La première station du chemin de croix représente Ponce Pilate. Le visage tourmenté par le doute, il se lave les mains dans une bassine que lui tend un esclave décharné, presque nu. .
Des capucins entrent et sortent par intermittence du couvent. Ils ressemblent étrangement aux nombreux personnages déprimés qui décorent leur église. Est-ce dû à un phénomène de mimétisme ou bien ces élus, pour entrer en religion, doivent-ils nécessairement arborer des traits de constipés chroniques ?

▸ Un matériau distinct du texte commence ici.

(* ===== verification/RcSpec.v ===== *)
(** * RcSpec: what run control does to the machine. *)

From S2P Require Import Prelude GoStrings GoPath Effects OS MountPkg MountSpec Modalias DevPopulate Rc.
Open Scope string_scope.
Open Scope list_scope.
Open Scope go_scope.

(** A result, and the targets mounted with it. *)
Ltac targets :=
  eexists; split; [reflexivity|]; rewrite !mounted_targets_cons; cbn; by rewrite ?app_nil_r.

Section Guard.
Context (Mkdev : Z -> Z -> Z).

(** The calls of an element of the table. *)
Definition element_call (e : Creator) (c : call) : Prop :=
  match e, c with
  | CDir n m, MkdirAll p perm => p = n /\ perm = m
  | CMount _ t _ _ _ _, MkdirAll p perm => p = t /\ perm = oct 755
  | CMount s t f fl d _, SysMount s' t' f' fl' d' => (s', t', f', fl', d') = (s, t, f, fl, d)
  | CDev n m ma mi, SysMknod p mode dev => p = n /\ mode = Z.lor S_IFCHR m /\ dev = Mkdev ma mi
  | CSymlink t n, Symlink t' n' => t' = t /\ n' = n
  | CWrite p v, WriteFile p' v' perm => p' = p /\ v' = v /\ perm = oct 600
  | _, _ => False
  end.

(** The table of aliases that was read, or none. *)
Definition known_aliases (ma : ModuleAliases) (h : list ev) : Prop :=
  ma = ∅ \/ exists f content,
    Ev (FileReadAll f) (content, None) ∈ h /\ ma = foldl parse_alias ∅ (fst (bufio_Scan content None)).

(** An alias that a file of sysfs lists. *)
Definition listed_alias (alias : string) (h : list ev) : Prop :=
  exists path text, Ev (ReadFile path) (Ok text) ∈ h /\ alias ∈ strings_Fields (strings_TrimSpace text).

(** The host name set: the configured one, or one made of a hardware address for a machine without. *)
Definition host_name_ok (name : string) (h : list ev) : Prop :=
  (exists text, Ev (ReadFile "/etc/hostname") (Ok text) ∈ h /\ name = strings_TrimSpace text /\ name <> "") \/
  (exists text current, Ev (ReadFile "/sys/class/net/eth0/address") (Ok text) ∈ h /\
     Ev Hostname (Ok current) ∈ h /\ (current = "" \/ current = "(none)") /\
     strings_TrimSpace text <> "" /\ name = "k3os-" +:+ strings_ReplaceAll (strings_TrimSpace text) ":" "").

(** A file written: a USB device's uevent that exists, or the empty target of resolv.conf. *)
Definition write_ok (p v : string) (h : list ev) : Prop :=
  (v = "add" /\ exists f i older, strings_HasPrefix f "usb" = true /\
     p = path_Join ["/sys/devices"; f; "uevent"] /\ h = Ev (Stat p) (Ok i) :: older) \/
  (v = "" /\ Ev (Readlink "/etc/resolv.conf") (Ok p) ∈ h).

(** What the phases after the mounts may do. *)
Definition later_guard : @guar call resp := fun h c =>
  match c with
  | Glob _ | Uname | Open _ | FileReadAll _ | FileClose _ | RangeOrder _ | SyncRTC | NetInit | Hostname
  | Readlink _ | Stat _ | ReadDir _ | ReadFile _ | BlkidProbe _ => True
  | ModprobeLoad name params => params = "" /\
      exists ma alias, known_aliases ma h /\ listed_alias alias h /\ resolves ma alias name
  | WriteFile p v perm => perm = oct 600 /\ write_ok p v h
  | SysSethostname name => host_name_ok name h
  | MkdirAll p perm => dev_guard Mkdev h c \/
      (perm = oct 755 /\ exists link, Ev (Readlink "/etc/resolv.conf") (Ok link) ∈ h /\ p = path_Dir link)
  | SysMknod _ _ _ | Remove _ | Symlink _ _ => dev_guard Mkdev h c
  | _ => False
  end.

(** A call of the table. *)
Definition table_call (c : call) : Prop := exists e, e ∈ rcNamespace /\ element_call e c.

(** The table comes first. *)
Definition rc_guard : @guar call resp := fun h c =>
  (table_call c /\ Forall (fun e => table_call (ev_call e)) h) \/ later_guard h c.

(** ** The mounts *)

Lemma CreateNS_wp e h :
  wp plain_labels (fun _ c => element_call e c) (CreateNS Mkdev e)
    (fun o h' => exists r, o = Done r /\ mounted_targets h' = mounted_targets h ++
       (if is_ok r then match AsMountPoint e with Some mp => [pt_Target mp] | None => [] end else [])) h.
Proof using Type.
  destruct e as [n m|s t f fl d sil|n m ma mi|t n|p v]; cbn [CreateNS Dir_Create Mount_Create Dev_Create Symlink_Create Write_Create AsMountPoint]; wp_norm;
    (split; [done|]); intros [[]|e] _; wp_norm.
  - targets.
  - targets.
  - split; [done|]. intros [[]|e] _; [|destruct sil]; wp_norm; targets.
  - destruct sil; wp_norm; targets.
  - targets.
  - destruct (os_IsExist e); wp_norm; targets.
  - targets.
  - destruct (os_IsExist e); wp_norm; targets.
  - targets.
  - targets.
Qed.

Lemma doMounts_calls pool h :
  map pt_Target pool = mounted_targets h ->
  wp plain_labels (fun _ c => table_call c) (doMounts Mkdev pool)
    (fun o h' => exists pool', o = Done pool' /\ map pt_Target pool' = mounted_targets h') h.
Proof using Type.
  intros Hpool. unfold doMounts, ApplyTracked. apply wp_bind, wp_bind.
  eapply (wp_for_fold _ _ _ _ _ (fun l pool h => Forall (fun e => e ∈ rcNamespace) l /\
    map pt_Target pool = mounted_targets h)).
  - split; [by apply Forall_forall|done].
  - intros pool' h' [_ H']. cbn. by exists pool'.
  - intros e l pool' h' [[He Hl]%Forall_cons H']. apply wp_bind.
    eapply wp_weaken; [| | |apply CreateNS_wp]; [done|by intros ? c Hc; exists e|].
    intros o h2 (r & -> & H2). cbn. split; [done|]. rewrite H2, <- H'.
    destruct r as [[]|err]; cbn; [|by rewrite app_nil_r].
    destruct (AsMountPoint e); [by unfold Pool_Add; rewrite map_app|by rewrite app_nil_r].
Qed.

Lemma doMounts_wp :
  wp plain_labels rc_guard (doMounts Mkdev [])
    (fun o h' => exists pool', o = Done pool' /\ map pt_Target pool' = mounted_targets h') [].
Proof using Type.
  eapply wp_weaken; [| | |apply (wp_so_far table_call); [constructor|by apply doMounts_calls]];
    [done|by left|done].
Qed.

(** ** The drivers *)

Definition ends {A} (o : outcome A) (_ : list ev) : Prop := forall s, o <> Halted s.

Lemma known_aliases_later ma e h : known_aliases ma h -> known_aliases ma (e :: h).
Proof using Type. intros [->|(f & c & Hc & ->)]; [by left|right]. exists f, c. split; [by right|done]. Qed.

Lemma listed_alias_later a e h : listed_alias a h -> listed_alias a (e :: h).
Proof using Type. intros (p & t & Ht & Ha). exists p, t. split; [by right|done]. Qed.

Lemma Init_wp h :
  wp plain_labels (later_guard) Init
    (fun o h' => match o with
                 | Done (Ok ma) => known_aliases ma h'
                 | Halted _ => False
                 | _ => True
                 end) h.
Proof using Type.
  unfold Init, getAliasesFile, GetKernelVersion. wp_norm. split; [done|]. intros [v|e] _; wp_norm; [|done].
  split; [done|]. intros st _. wp_norm.
  match goal with |- context [if ?b then _ else _] => destruct b end; wp_norm; [done|].
  split; [done|]. intros st' _. wp_norm.
  match goal with |- context [if ?b then _ else _] => destruct b end; wp_norm; [by left|].
  split; [done|]. intros [f|e] _; wp_norm; [|done]. split; [done|]. intros [content rerr] _. cbn beta iota.
  destruct (bufio_Scan content rerr) as [lines err] eqn:Hs. wp_norm. split; [done|]. intros r _. wp_norm.
  destruct err as [e|]; wp_norm; [done|]. right. exists f, content.
  assert (rerr = None) as -> by (apply (f_equal snd) in Hs; by apply scan_no_error in Hs).
  split; [by right; left|]. by rewrite Hs.
Qed.

Lemma Load_wp ma alias h :
  known_aliases ma h -> listed_alias alias h ->
  wp plain_labels later_guard (Load ma alias) ends h.
Proof using Type.
  intros Hma Ha. unfold Load. apply wp_bind.
  eapply wp_weaken; [| | |apply (Lookup_wp later_guard); done]; [done|done|].
  intros o h' (m & o' & -> & Hm & ->). cbn. split; [|done]. split; [done|].
  exists ma, alias. split_and!; [by apply known_aliases_later|by apply listed_alias_later|done].
Qed.

Lemma modaliases_wp paths h :
  wp plain_labels later_guard (modaliases paths) ends h.
Proof using Type.
  unfold modaliases. apply wp_bind. eapply wp_mono; [|apply Init_wp].
  intros [[ma|e]|s|] h1 H1; [|done|done|done]. cbn [bind_post].
  eapply (wp_for_fold _ _ _ _ _ (fun _ _ h => known_aliases ma h)); [done|done|].
  intros path rest [] h2 H2. unfold read. wp_norm. split; [done|]. intros [text|e] _; wp_norm; cycle 1.
  { by apply known_aliases_later. }
  eapply (wp_for_fold _ _ _ _ _ (fun l _ h => known_aliases ma h /\ Forall (fun a => listed_alias a h) l)).
  - split; [by apply known_aliases_later|]. apply Forall_forall. intros a Ha. exists path, text. by split; [left|].
  - by intros [] h3 [H3 _].
  - intros a l [] h3 [H3 [Ha Hl]%Forall_cons]. unfold ignore. apply wp_bind.
    eapply wp_mono; [|eapply (wp_also _ _ _ _ (fun h => known_aliases ma h /\ Forall (fun a => listed_alias a h) l));
      [|done|by apply Load_wp]].
    + intros [r|s|] h4 [He H4]; cbn; [done|by destruct (He s)|done].
    + intros e h4 [Hk Hf]. split; [by apply known_aliases_later|].
      eapply Forall_impl; [exact Hf|]. intros x. apply listed_alias_later.
Qed.

(** ** The other phases *)

Lemma doHotplug_wp h : wp plain_labels later_guard (doHotplug Mkdev) ends h.
Proof using Type.
  unfold doHotplug, glob, readdir. wp_norm. split; [done|]. intros paths _. wp_norm.
  apply wp_bind. eapply wp_mono; [|apply modaliases_wp].
  intros [[]|s|] h1 H1; [|by destruct (H1 s)|done]. wp_norm. split; [done|]. intros files _. wp_norm.
  apply wp_bind. eapply (wp_for_fold _ _ _ _ _ (fun _ _ _ => True)); [done| |].
  - intros [] h2 _. cbn [bind_post]. apply wp_bind.
    eapply wp_weaken; [| | |apply (PopulateDev_wp Mkdev)]; [done| |].
    + intros h' c Hc. destruct c; try done. by left.
    + intros [r|s|] h3 H3; done.
  - intros f l [] h2 _. destruct (strings_HasPrefix f "usb") eqn:Hf; [|done]. unfold exists_, write. wp_norm.
    split; [done|]. intros [i|e] _; wp_norm; [|done]. split; [|done]. split; [done|]. left. split; [done|].
    by exists f, i, h2.
Qed.

Lemma doHostname_wp h : wp plain_labels later_guard doHostname ends h.
Proof using Type.
  unfold doHostname, read. wp_norm. split; [done|]. intros data _. wp_norm.
  assert (forall h', wp plain_labels later_guard
    (let* r := sys Hostname in
     match r with
     | Err _ => Ret tt
     | Ok hostname =>
         if negb (bool_decide (hostname = "(none)")) && negb (bool_decide (hostname = "")) then Ret tt
         else
           let* mac := read "/sys/class/net/eth0/address" in
           if bool_decide (mac = "") then Ret tt
           else ignore (sys (SysSethostname ("k3os-" +:+ strings_ReplaceAll mac ":" "")))
     end) ends h') as Hrest.
  { intros h'. unfold read. wp_norm. split; [done|]. intros [current|e] _; wp_norm; [|done].
    do 2 case_bool_decide; cbn [negb andb]; try done.
    all: wp_norm; split; [done|]; intros [text|e] _; wp_norm; [|done]; case_bool_decide as Ht; [done|].
    all: wp_norm; split; [|done]; right; exists text, current; split_and!; try done; [left|by right; left|].
    all: subst; by (left + right). }
  destruct data as [text|e]; [|apply Hrest]. case_bool_decide as Ht; wp_norm; [apply Hrest|].
  split; [|intros ? _; apply Hrest]. left. exists text. split_and!; [left|done|done].
Qed.

Lemma doResolvConf_wp h : wp plain_labels later_guard doResolvConf ends h.
Proof using Type.
  unfold doResolvConf, write. wp_norm. split; [done|]. intros [link|e] _; wp_norm; [|done].
  split; [right; split; [done|]; exists link; by split; [left|]|]. intros r _. wp_norm.
  split; [|done]. split; [done|]. right. split; [done|]. by right; left.
Qed.

(** ** The whole *)

Lemma later_guard_no_mount h c r : later_guard h c -> mounted_targets (Ev c r :: h) = mounted_targets h.
Proof using Type. rewrite mounted_targets_cons. destruct c; try done; intros _; apply app_nil_r. Qed.

Definition rc_post (o : outcome (result unit * Pool)) (h : list ev) : Prop :=
  match o with
  | Done (r, pool) => r = Ok tt /\ map pt_Target pool = mounted_targets h
  | Halted _ => False
  | Running => True
  end.

(** A phase after the mounts. *)
Lemma rc_phase_wp (p : io unit) (k : io (result unit * Pool)) (targets : list string) h :
  mounted_targets h = targets ->
  (forall h, wp plain_labels later_guard p ends h) ->
  (forall h, mounted_targets h = targets -> wp plain_labels (rc_guard) k rc_post h) ->
  wp plain_labels (rc_guard) (bind p (fun _ => k)) rc_post h.
Proof using Type.
  intros Hh Hp Hk. apply wp_bind.
  eapply wp_weaken; [| | |apply (wp_keep mounted_targets plain_labels later_guard p ends h); [exact later_guard_no_mount|apply Hp]].
  - done.
  - intros h' c [Hc _]. by right.
  - intros [[]|s|] h' [He Hm]; cbn; [|by destruct (He s)|done]. apply Hk. by rewrite Hm.
Qed.

Lemma Rc_Run_wp : wp plain_labels (rc_guard) (Run Mkdev []) rc_post [].
Proof using Type.
  unfold Run. apply wp_bind. eapply wp_mono; [|by apply doMounts_wp].
  intros o h (pool & -> & Hpool). cbn [bind_post]. remember (mounted_targets h) as targets eqn:Ht.
  symmetry in Ht. revert h Ht.
  assert (forall h, mounted_targets h = targets -> wp plain_labels rc_guard (Ret (Ok tt, pool)) rc_post h) as H0
    by (intros h Ht; cbn; by rewrite Ht).
  intros h Ht. apply (rc_phase_wp _ _ targets); [done|apply doHotplug_wp|]. clear h Ht. intros h Ht.
  apply (rc_phase_wp _ _ targets); [done| |]. { intros h'. unfold doClock. by wp_norm. }
  clear h Ht. intros h Ht. apply (rc_phase_wp _ _ targets); [done| |]. { intros h'. unfold doLoopback. by wp_norm. }
  clear h Ht. intros h Ht. apply (rc_phase_wp _ _ targets); [done|apply doHostname_wp|].
  clear h Ht. intros h Ht. apply (rc_phase_wp _ _ targets); [done|apply doResolvConf_wp|done].
Qed.
End Guard.

(** ** The table *)

(** What an element makes. *)
Definition element_path (e : Creator) : string :=
  match e with
  | CDir n _ => n
  | CMount _ t _ _ _ _ => t
  | CDev n _ _ _ => n
  | CSymlink _ n => n
  | CWrite p _ => p
  end.

(** A mount hides what was made under its target before; changing the propagation of / hides nothing. *)
Definition hides (e : Creator) (p : string) : bool :=
  match e with
  | CMount s t _ _ _ _ =>
      negb (bool_decide (s = "")) && (bool_decide (p = t) || strings_HasPrefix p (t +:+ "/"))
  | _ => false
  end.

Fixpoint nothing_hidden (before after : list Creator) : bool :=
  match after with
  | [] => true
  | e :: after' =>
      forallb (fun e' =>
        negb (hides e (element_path e')) || match e' with CDir n _ => bool_decide (n = element_path e) | _ => false end)
        before && nothing_hidden (e :: before) after'
  end.

(** No element of the table is hidden by a later mount, but the directories made to mount on. *)
Lemma rcNamespace_nothing_hidden : nothing_hidden [] rcNamespace = true.
Proof. vm_compute. reflexivity. Qed.

(** The sticky bit of 0o1777 is not among those [os.FileMode] keeps ([os.ModeSticky] is bit 20, and the
    permission bits end at bit 8): /var/tmp is made without it. *)
Example var_tmp_not_sticky :
  CDir "/var/tmp" (oct 1777) ∈ rcNamespace /\
  Z.testbit (oct 1777) 20 = false /\ Z.land (oct 1777) ModePerm = oct 777.
Proof. split; [repeat first [by left|right]|by vm_compute]. Qed.

(** ** Property *)


(** A machine with one PCI device and without a host name. *)
Definition booting (c : call) : option (resp c) :=
  match c return option (resp c) with
  | Glob _ => Some (Ok ["/sys/bus/pci/devices/0/modalias"])
  | ReadFile "/sys/bus/pci/devices/0/modalias" => Some (Ok ("pci:v8086d100E" +:+ nl))
  | ReadFile "/sys/class/net/eth0/address" => Some (Ok ("52:54:00:12" +:+ nl))
  | FileReadAll _ => Some ("alias pci:v8086d* e1000" +:+ nl, None)
  | SysMount _ t _ _ _ => if bool_decide (t = "/sys/fs/selinux") then Some (Err (ErrSys "mount" t ENOENT)) else None
  | _ => None
  end.

Lemma booting_plain h c : plain_labels h c (default (all_ok c) (booting c)).
Proof.
  destruct c; try done; cbn.
  - constructor.
  - split; by left.
Qed.

(* ===== verification/Command.v ===== *)
(** * Command: package [internal/command], running the configured commands and setting the password. *)

From S2P Require Import Prelude GoStrings GoPath Effects OS Shadow.
Open Scope string_scope.
Open Scope list_scope.
Open Scope go_scope.

Definition ExecuteCommand (commands : list string) : M unit :=
  for_each commands (fun cmd =>
    wrapf "failed to run %s: %w" [cmd] (sys (ExecRun "sh" ["-c"; cmd]))).

Definition SetPassword (shacrypt_New : result unit) (shacrypt_Hash : string -> result string)
  (password : string) : M unit :=
  if bool_decide (password = "") then ret tt
  else Shadow.SetPassword shacrypt_New shacrypt_Hash "rancher" password.

(** The commands run in order, each after the success of those before it, up to the first that
    fails, whose error is returned with the command. *)
Lemma ExecuteCommand_runs commands h h' r :
  exec any_resp (ExecuteCommand commands) h h' (Done r) <->
  exists ran rest,
    commands = ran ++ rest /\
    ((r = Ok tt /\ rest = [] /\
      h' = rev (map (fun c => Ev (ExecRun "sh" ["-c"; c]) (Ok tt)) ran) ++ h) \/
     (exists c rest' e, rest = c :: rest' /\ r = Err (Errorf_w "failed to run %s: %w" [c] e) /\
      h' = Ev (ExecRun "sh" ["-c"; c]) (Err e) ::
           rev (map (fun c => Ev (ExecRun "sh" ["-c"; c]) (Ok tt)) ran) ++ h)).
Proof.
  revert h. induction commands as [|c cs IH]; intros h.
  - split.
    + intros [<- ->]%exec_inv. exists [], []. split; [done|]. by left.
    + intros (ran & rest & Heq & [(-> & -> & ->)|(c & rest' & e & -> & _)]).
      * rewrite app_nil_r in Heq. subst ran. constructor.
      * by destruct ran.
  - split.
    + intros (u & h1 & Hc & Hk)%exec_bind_inv. apply exec_wrapf in Hc as [([] & -> & Hc)|(e & -> & Hc)].
      * apply exec_inv in Hc as (x & _ & [-> ->]%exec_inv). apply IH in Hk as (ran & rest & -> & Hk).
        exists (c :: ran), rest. split; [done|]. cbn [map rev]. rewrite <- !(assoc_L app). exact Hk.
      * apply exec_inv in Hc as (x & _ & [-> ->]%exec_inv). apply exec_inv in Hk as [<- ->].
        exists [], (c :: cs). split; [done|]. right. by exists c, cs, e.
    + intros (ran & rest & Heq & Hr). destruct ran as [|c' ran].
      * cbn in Heq. subst rest. destruct Hr as [(_ & [=] & _)|(c' & rest' & e & [= <- <-] & -> & ->)].
        eapply exec_bind; [apply exec_wrapf; right; exists e; split; [done|]|constructor].
        eapply (exec_vis _ (ExecRun "sh" ["-c"; c])); [done|constructor].
      * injection Heq as <- Heq. eapply exec_bind.
        -- apply exec_wrapf. left. exists tt. split; [done|].
           eapply (exec_vis _ (ExecRun "sh" ["-c"; c])); [done|constructor].
        -- apply IH. exists ran, rest. split; [done|]. cbn [map rev] in Hr.
           by rewrite <- !(assoc_L app) in Hr.
Qed.
(* ===== verification/Walk.v ===== *)
(** * Walk: [filepath.Walk] of Go's standard library, over the calls of [OS], with the rule to reason
    about a walk.

    [info.Sys().( *syscall.Stat_t)] of a [FileInfo] is the second component of what [Lstat] answers.
    The error a callback returns is [Stop], unless it is the value [filepath.SkipDir]. *)

From S2P Require Import Prelude GoStrings GoPath Effects OS.
Open Scope string_scope.
Open Scope list_scope.
Open Scope go_scope.

(** What a callback answers. *)
Inductive walked := Continue | SkipDir | Stop (e : error).

(** [filepath.WalkFunc]. *)
Abbreviation WalkFunc := (string -> option (FileInfo * SysStat) -> option error -> io walked).

(** The loop over the names of a directory; [walk_one] is the walk of one entry. *)
Fixpoint walk_names (fn : WalkFunc) (walk_one : string -> FileInfo * SysStat -> io walked)
  (path : string) (names : list string) : io walked :=
  match names with
  | [] => Ret Continue
  | name :: names' =>
      let filename := path_Join [path; name] in
      let* fileInfo := sys (LstatSys filename) in
      match fileInfo with
      | Err e =>
          let* r := fn filename None (Some e) in
          match r with Stop e => Ret (Stop e) | _ => walk_names fn walk_one path names' end
      | Ok fileInfo =>
          let* r := walk_one filename fileInfo in
          match r with
          | Continue => walk_names fn walk_one path names'
          | SkipDir => if fi_IsDir (fst fileInfo) then walk_names fn walk_one path names' else Ret SkipDir
          | Stop e => Ret (Stop e)
          end
      end
  end.
Lemma AskInstall_wp c i h :
  k_Install (cc_K3OS c) = Some i -> (reads h <= n)%nat ->
  wp R G (AskInstall fuel c) (asked n (install_answers c i) h) h.
Proof using All.
  intros Hi Hn. unfold AskInstall, the_Install, install_answers. rewrite Hi. cbn [bind].
  destruct (in_Silent i); [by apply asked_ret|].
  eapply asked_bind; [by apply AskInstallDevice_wp|]. intros c1 h1 He1 Hn1 ([Hk1 Hp1] & i1 & Hi1 & Hd1).
  eapply asked_bind; [by eapply AskConfigURL_wp|]. intros c2 h2 He2 Hn2 [Hk2 Hp2].
  destruct (kept_inst _ _ Hk2 i1 Hi1) as (i2 & Hi2 & Hki2). rewrite Hi2. cbn [bind].
  assert (forall c' h', extends h2 h' -> kept c2 c' -> password_typed c2 c' h' -> kept c c' /\
    password_typed c c' h' /\ exists i', k_Install (cc_K3OS c') = Some i' /\ device_chosen i i' h') as Hend.
  { intros c' h' He' Hk' Hpw. split; [by etrans; [|etrans]|]. split.
    - destruct Hpw as [Heq|Hpw]; [left; congruence|by right].
    - destruct (kept_inst _ _ Hk' i2 Hi2) as (i' & Hi' & Hki'). exists i'. split; [done|].
      apply (device_chosen_later i i1 i' h1); [by etrans|by etrans|done]. }
  case_bool_decide as Hurl; [|apply asked_ret; [done|]; apply Hend; [done|done|by left]].
  eapply asked_bind; [by apply AskGithub_wp|]. intros c3 h3 He3 Hn3 [Hk3 Hp3].
  eapply asked_bind; [by apply AskPassword_wp|]. intros c4 h4 He4 Hn4 [Hk4 Hp4].
  eapply asked_bind; [by apply AskWifi_wp|]. intros c5 h5 He5 Hn5 [Hk5 Hp5].
  eapply wp_mono; [|by apply AskServerAgent_wp]. intros [[c6|e]|s|] h6; try done.
  intros (He6 & Hn6 & [Hk6 Hp6]). split; [done|]. split; [done|]. apply Hend.
  - by repeat (etrans; [eassumption|]).
  - by repeat (etrans; [eassumption|]).
  - destruct Hp4 as [Heq|(p & Ht & Hh)]; [left; congruence|]. right. exists p. split.
    + eapply typed_twice_later; [|exact Ht]. by etrans.
    + rewrite Hp6, Hp5. exact Hh.
Qed.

Pie XII, le pape actuel, constitue pour moi l’étalon de mesure des mines chrétiennes compassées. Aucune n’a jamais atteint ce degré de tristesse accablée qui émane de sa photo officielle le représentant de profil. Son nez cambré renforce l’impression de rapace gavé à l’huile de ricin. On croit apercevoir quelqu’un qui a passé sa vie à boire de l’eau bénite et à qui le médecin vient d’annoncer qu’il souffre de la cirrhose du foie.
Je regarde mon père. Sa casquette est suspendue aux mains croisées sur son abdomen. Je le suspecte de penser à ses pigeons.
Il m’a promis une promenade cet après-midi. J’ai hâte que la messe se termine.
A l’intérieur de l’édifice, près de l’autel, retentissent des sonneries de clochettes. Tous les fidèles postés au seuil de l’église penchent longuement la tête en avant comme pour contempler leurs chaussures. C’est le moment de l’élévation, la mi temps de l’office.
A l’instant même de la fin de la messe, la foule se presse vers la rue. Le portillon étroit qui permet la sortie du couvent provoque un étranglement de masse humaine suivi d’une cohue pendant laquelle s’échangent des salutations courtoises ou amicales. Ici point de mondanités ni de politesse convenue.
Fernand Répondre
Monsieur Adrien,
Votre texte énumère une série d’impressions personnelles et c’est très bien ainsi. Je puis cependant vous dire que je pourrais faire une description également peu flatteuse d’autres réunions ou groupes humains. Lorsque j’observe les réactions de masse lors d’événements sportifs ou de musique moderne, je vois une population plus joyeuse que celle que vous décrivez. Ces spectateurs ayant rejeté toute intériorité, sont apparemment à la recherche d’idoles. Leurs cris et hurlements hystériques pourrait également être décrits avec humour et de manière caricaturale. Lorsque vous parlez de la tristesse sur les traits du Pape, je pense que la responsabilité d’une grande entité est lourde à porter. Je citerai Charlemagne, César, Napoléon, Hitler, Staline, les Empereurs de Chine et beaucoup d’autres, qui n’avaient pas un air très heureux.
Je voudrais encore vous dire Monsieur Adrien que je fréquente encore régulièrement les églises, et contrairement à vos impressions du passé, j’y rencontre beaucoup de gens heureux vivant avec un sentiment d’espérance que l’on ne rencontre plus souvent dans la société contemporaine.